**ASSIGNMENT**: Read through the listing, and wherever a line holds the word "match", return it.

**MATERIAL TO PROCESS**:
———

(** Whether a denied attempt is tried again. *)
Definition retry_considered (tool : ToolRuntime) (settings : TurnSettings)
    (decision : option NetworkPolicyDecisionPayload)
    (network_context : option NetworkApprovalContext) : bool :=
  if is_some decision && is_none network_context then false
  else if negb (escalate_on_failure tool) then false
  else if negb (wants_no_sandbox_approval tool (turn_approval_policy settings))
          && negb (match turn_approval_policy settings with OnRequest => true | _ => false end
                   && is_some network_context && needs_approval_by_default tool settings)
  then false
  else if negb (unsandboxed_allowed tool settings) && is_none network_context then false
  else true.

Definition retry_reason_text (network_context : option NetworkApprovalContext) : str :=
  match network_context with
  | Some context => $"Network access to " ++ [DQUOTE] ++ approval_host context ++ [DQUOTE]
                    ++ $" is blocked by policy."
  | None => $"command failed; retry without sandbox?"
  end.

Definition retry (tool : ToolRuntime) (settings : TurnSettings) (already_approved managed : bool)
    (network_context : option NetworkApprovalContext)
  : stM (list Event) ToolError (Out * option Deferred) :=
  let bypass_retry_approval :=
    negb (strict_auto_review settings)
    && should_bypass_approval tool (turn_approval_policy settings) already_approved
    && is_none network_context in
  let* _ :=
    if bypass_retry_approval then st_ret ()
    else
      let approval_reason :=
        match run_requirement tool settings with
        | ExecApprovalRequirement.NeedsApproval reason _ => reason
        | _ => None
        end in
      request_approval tool
        (mkContext (strict_auto_review settings) approval_reason
           (Some (retry_reason_text network_context)) network_context) in
  let* events := st_get in
  let* result := run_attempt (retry_attempt tool settings managed) (network_approval_spec tool events) in
  match result with
  | (Ok output, deferred) => st_ret (output, deferred)
  | (Err err, _) => st_fail err
  end.

(** ** [ToolOrchestrator::run] *)

Definition run (tool : ToolRuntime) (settings : TurnSettings)
  : stM (list Event) ToolError (Out * option Deferred) :=
  if owner_network_policy settings
     && requires_escalated_permissions (tool_sandbox_permissions tool)
  then st_fail (Rejected
         ($"attachment-owned network policy cannot be bypassed by sandbox escalation"))
  else
    let* already_approved := first_approval tool settings (run_requirement tool settings) in
    let* events := st_get in
    let spec := network_approval_spec tool events in
    let managed := managed_network_active settings spec in
    let* first_result := run_attempt (initial_attempt tool settings managed) spec in
    match first_result with
    | (Ok output, deferred) => st_ret (output, deferred)
    | (Err (Codex (SandboxDenied decision)), _) =>
        let network_context :=
          if managed then decision ≫= network_approval_context_from_payload else None in
        if retry_considered tool settings decision network_context
        then retry tool settings already_approved managed network_context
        else st_fail (Codex (SandboxDenied decision))
    | (Err err, _) => st_fail err
    end.

End orchestrator.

———

**RESPONSE**:
          && negb (match turn_approval_policy settings with OnRequest => true | _ => false end
  match network_context with
        match run_requirement tool settings with
  match result with
    match first_result with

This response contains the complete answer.